Dataset entries

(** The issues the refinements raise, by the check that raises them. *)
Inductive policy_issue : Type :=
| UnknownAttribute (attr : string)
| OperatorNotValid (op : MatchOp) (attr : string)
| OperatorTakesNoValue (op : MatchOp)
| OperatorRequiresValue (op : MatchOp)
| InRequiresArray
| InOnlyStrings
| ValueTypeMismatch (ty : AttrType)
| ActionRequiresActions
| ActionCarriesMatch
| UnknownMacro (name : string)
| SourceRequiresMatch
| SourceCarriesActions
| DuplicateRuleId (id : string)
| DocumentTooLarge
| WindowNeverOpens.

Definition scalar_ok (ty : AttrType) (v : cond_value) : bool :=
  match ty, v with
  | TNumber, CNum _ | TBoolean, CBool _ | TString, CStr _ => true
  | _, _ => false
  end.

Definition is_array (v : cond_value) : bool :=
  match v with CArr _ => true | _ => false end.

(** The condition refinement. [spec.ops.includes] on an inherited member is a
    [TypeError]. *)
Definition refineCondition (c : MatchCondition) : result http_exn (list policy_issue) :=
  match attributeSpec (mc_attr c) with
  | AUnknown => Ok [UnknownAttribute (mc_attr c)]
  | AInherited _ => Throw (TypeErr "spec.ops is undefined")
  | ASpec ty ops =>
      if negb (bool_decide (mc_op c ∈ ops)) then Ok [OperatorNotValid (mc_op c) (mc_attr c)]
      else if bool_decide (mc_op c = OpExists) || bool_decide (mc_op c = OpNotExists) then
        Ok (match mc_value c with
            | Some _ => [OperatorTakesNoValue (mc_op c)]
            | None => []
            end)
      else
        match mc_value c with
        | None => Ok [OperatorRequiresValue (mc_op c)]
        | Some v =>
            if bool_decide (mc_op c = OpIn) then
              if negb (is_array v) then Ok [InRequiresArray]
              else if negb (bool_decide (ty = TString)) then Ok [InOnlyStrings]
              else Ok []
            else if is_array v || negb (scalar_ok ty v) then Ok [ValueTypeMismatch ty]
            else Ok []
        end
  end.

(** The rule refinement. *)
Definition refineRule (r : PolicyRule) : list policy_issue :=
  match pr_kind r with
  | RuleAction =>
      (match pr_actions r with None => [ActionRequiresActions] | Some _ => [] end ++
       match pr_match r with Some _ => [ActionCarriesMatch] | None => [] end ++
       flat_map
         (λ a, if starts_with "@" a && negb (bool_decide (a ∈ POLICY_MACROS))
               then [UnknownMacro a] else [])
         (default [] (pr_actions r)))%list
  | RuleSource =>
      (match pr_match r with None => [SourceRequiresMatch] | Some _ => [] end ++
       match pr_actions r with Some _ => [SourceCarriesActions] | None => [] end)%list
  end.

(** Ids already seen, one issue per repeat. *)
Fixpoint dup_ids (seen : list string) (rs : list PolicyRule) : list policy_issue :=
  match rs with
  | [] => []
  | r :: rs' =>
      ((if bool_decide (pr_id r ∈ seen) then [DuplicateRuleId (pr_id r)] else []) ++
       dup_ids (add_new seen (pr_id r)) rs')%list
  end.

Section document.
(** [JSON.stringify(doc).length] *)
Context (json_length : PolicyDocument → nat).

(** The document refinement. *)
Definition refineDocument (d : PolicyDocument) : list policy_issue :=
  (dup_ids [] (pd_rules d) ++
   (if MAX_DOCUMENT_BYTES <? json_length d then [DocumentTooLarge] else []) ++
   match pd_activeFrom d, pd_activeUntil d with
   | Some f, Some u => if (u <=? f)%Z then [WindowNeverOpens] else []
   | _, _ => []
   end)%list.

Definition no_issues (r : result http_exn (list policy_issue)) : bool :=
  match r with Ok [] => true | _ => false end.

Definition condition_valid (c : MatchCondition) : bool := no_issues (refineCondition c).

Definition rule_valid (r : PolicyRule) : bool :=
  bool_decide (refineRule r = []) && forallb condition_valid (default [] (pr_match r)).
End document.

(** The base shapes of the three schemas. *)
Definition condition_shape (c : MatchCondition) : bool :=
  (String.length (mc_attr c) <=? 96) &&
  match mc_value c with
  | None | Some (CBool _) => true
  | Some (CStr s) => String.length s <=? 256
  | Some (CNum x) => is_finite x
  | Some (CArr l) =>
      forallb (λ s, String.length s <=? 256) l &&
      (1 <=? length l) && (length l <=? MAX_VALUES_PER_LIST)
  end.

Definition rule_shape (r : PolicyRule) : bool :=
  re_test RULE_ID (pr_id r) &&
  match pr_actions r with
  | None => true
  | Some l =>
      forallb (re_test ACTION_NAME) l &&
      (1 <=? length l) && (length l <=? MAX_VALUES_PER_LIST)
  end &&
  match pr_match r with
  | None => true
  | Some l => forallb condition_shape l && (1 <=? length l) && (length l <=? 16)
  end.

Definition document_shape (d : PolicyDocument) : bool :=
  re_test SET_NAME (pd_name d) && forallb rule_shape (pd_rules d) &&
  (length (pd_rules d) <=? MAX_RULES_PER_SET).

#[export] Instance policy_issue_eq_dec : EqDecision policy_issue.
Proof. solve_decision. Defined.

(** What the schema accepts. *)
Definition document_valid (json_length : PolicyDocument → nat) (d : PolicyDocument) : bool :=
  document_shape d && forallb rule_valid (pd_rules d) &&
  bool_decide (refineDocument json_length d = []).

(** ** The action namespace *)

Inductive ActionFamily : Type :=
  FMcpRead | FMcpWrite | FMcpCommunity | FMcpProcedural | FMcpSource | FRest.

_What is being asked_: Retype the records above in full. Every word should match.

_Response to the exercise_:
(** The issues the refinements raise, by the check that raises them. *)
Inductive policy_issue : Type :=
| UnknownAttribute (attr : string)
| OperatorNotValid (op : MatchOp) (attr : string)
| OperatorTakesNoValue (op : MatchOp)
| OperatorRequiresValue (op : MatchOp)
| InRequiresArray
| InOnlyStrings
| ValueTypeMismatch (ty : AttrType)
| ActionRequiresActions
| ActionCarriesMatch
| UnknownMacro (name : string)
| SourceRequiresMatch
| SourceCarriesActions
| DuplicateRuleId (id : string)
| DocumentTooLarge
| WindowNeverOpens.

Definition scalar_ok (ty : AttrType) (v : cond_value) : bool :=
  match ty, v with
  | TNumber, CNum _ | TBoolean, CBool _ | TString, CStr _ => true
  | _, _ => false
  end.

Definition is_array (v : cond_value) : bool :=
  match v with CArr _ => true | _ => false end.

(** The condition refinement. [spec.ops.includes] on an inherited member is a
    [TypeError]. *)
Definition refineCondition (c : MatchCondition) : result http_exn (list policy_issue) :=
  match attributeSpec (mc_attr c) with
  | AUnknown => Ok [UnknownAttribute (mc_attr c)]
  | AInherited _ => Throw (TypeErr "spec.ops is undefined")
  | ASpec ty ops =>
      if negb (bool_decide (mc_op c ∈ ops)) then Ok [OperatorNotValid (mc_op c) (mc_attr c)]
      else if bool_decide (mc_op c = OpExists) || bool_decide (mc_op c = OpNotExists) then
        Ok (match mc_value c with
            | Some _ => [OperatorTakesNoValue (mc_op c)]
            | None => []
            end)
      else
        match mc_value c with
        | None => Ok [OperatorRequiresValue (mc_op c)]
        | Some v =>
            if bool_decide (mc_op c = OpIn) then
              if negb (is_array v) then Ok [InRequiresArray]
              else if negb (bool_decide (ty = TString)) then Ok [InOnlyStrings]
              else Ok []
            else if is_array v || negb (scalar_ok ty v) then Ok [ValueTypeMismatch ty]
            else Ok []
        end
  end.

(** The rule refinement. *)
Definition refineRule (r : PolicyRule) : list policy_issue :=
  match pr_kind r with
  | RuleAction =>
      (match pr_actions r with None => [ActionRequiresActions] | Some _ => [] end ++
       match pr_match r with Some _ => [ActionCarriesMatch] | None => [] end ++
       flat_map
         (λ a, if starts_with "@" a && negb (bool_decide (a ∈ POLICY_MACROS))
               then [UnknownMacro a] else [])
         (default [] (pr_actions r)))%list
  | RuleSource =>
      (match pr_match r with None => [SourceRequiresMatch] | Some _ => [] end ++
       match pr_actions r with Some _ => [SourceCarriesActions] | None => [] end)%list
  end.

(** Ids already seen, one issue per repeat. *)
Fixpoint dup_ids (seen : list string) (rs : list PolicyRule) : list policy_issue :=
  match rs with
  | [] => []
  | r :: rs' =>
      ((if bool_decide (pr_id r ∈ seen) then [DuplicateRuleId (pr_id r)] else []) ++
       dup_ids (add_new seen (pr_id r)) rs')%list
  end.

Section document.
(** [JSON.stringify(doc).length] *)
Context (json_length : PolicyDocument → nat).

(** The document refinement. *)
Definition refineDocument (d : PolicyDocument) : list policy_issue :=
  (dup_ids [] (pd_rules d) ++
   (if MAX_DOCUMENT_BYTES <? json_length d then [DocumentTooLarge] else []) ++
   match pd_activeFrom d, pd_activeUntil d with
   | Some f, Some u => if (u <=? f)%Z then [WindowNeverOpens] else []
   | _, _ => []
   end)%list.

Definition no_issues (r : result http_exn (list policy_issue)) : bool :=
  match r with Ok [] => true | _ => false end.

Definition condition_valid (c : MatchCondition) : bool := no_issues (refineCondition c).

Definition rule_valid (r : PolicyRule) : bool :=
  bool_decide (refineRule r = []) && forallb condition_valid (default [] (pr_match r)).
End document.

(** The base shapes of the three schemas. *)
Definition condition_shape (c : MatchCondition) : bool :=
  (String.length (mc_attr c) <=? 96) &&
  match mc_value c with
  | None | Some (CBool _) => true
  | Some (CStr s) => String.length s <=? 256
  | Some (CNum x) => is_finite x
  | Some (CArr l) =>
      forallb (λ s, String.length s <=? 256) l &&
      (1 <=? length l) && (length l <=? MAX_VALUES_PER_LIST)
  end.

Definition rule_shape (r : PolicyRule) : bool :=
  re_test RULE_ID (pr_id r) &&
  match pr_actions r with
  | None => true
  | Some l =>
      forallb (re_test ACTION_NAME) l &&
      (1 <=? length l) && (length l <=? MAX_VALUES_PER_LIST)
  end &&
  match pr_match r with
  | None => true
  | Some l => forallb condition_shape l && (1 <=? length l) && (length l <=? 16)
  end.

Definition document_shape (d : PolicyDocument) : bool :=
  re_test SET_NAME (pd_name d) && forallb rule_shape (pd_rules d) &&
  (length (pd_rules d) <=? MAX_RULES_PER_SET).

#[export] Instance policy_issue_eq_dec : EqDecision policy_issue.
Proof. solve_decision. Defined.

(** What the schema accepts. *)
Definition document_valid (json_length : PolicyDocument → nat) (d : PolicyDocument) : bool :=
  document_shape d && forallb rule_valid (pd_rules d) &&
  bool_decide (refineDocument json_length d = []).

(** ** The action namespace *)

Inductive ActionFamily : Type :=
  FMcpRead | FMcpWrite | FMcpCommunity | FMcpProcedural | FMcpSource | FRest.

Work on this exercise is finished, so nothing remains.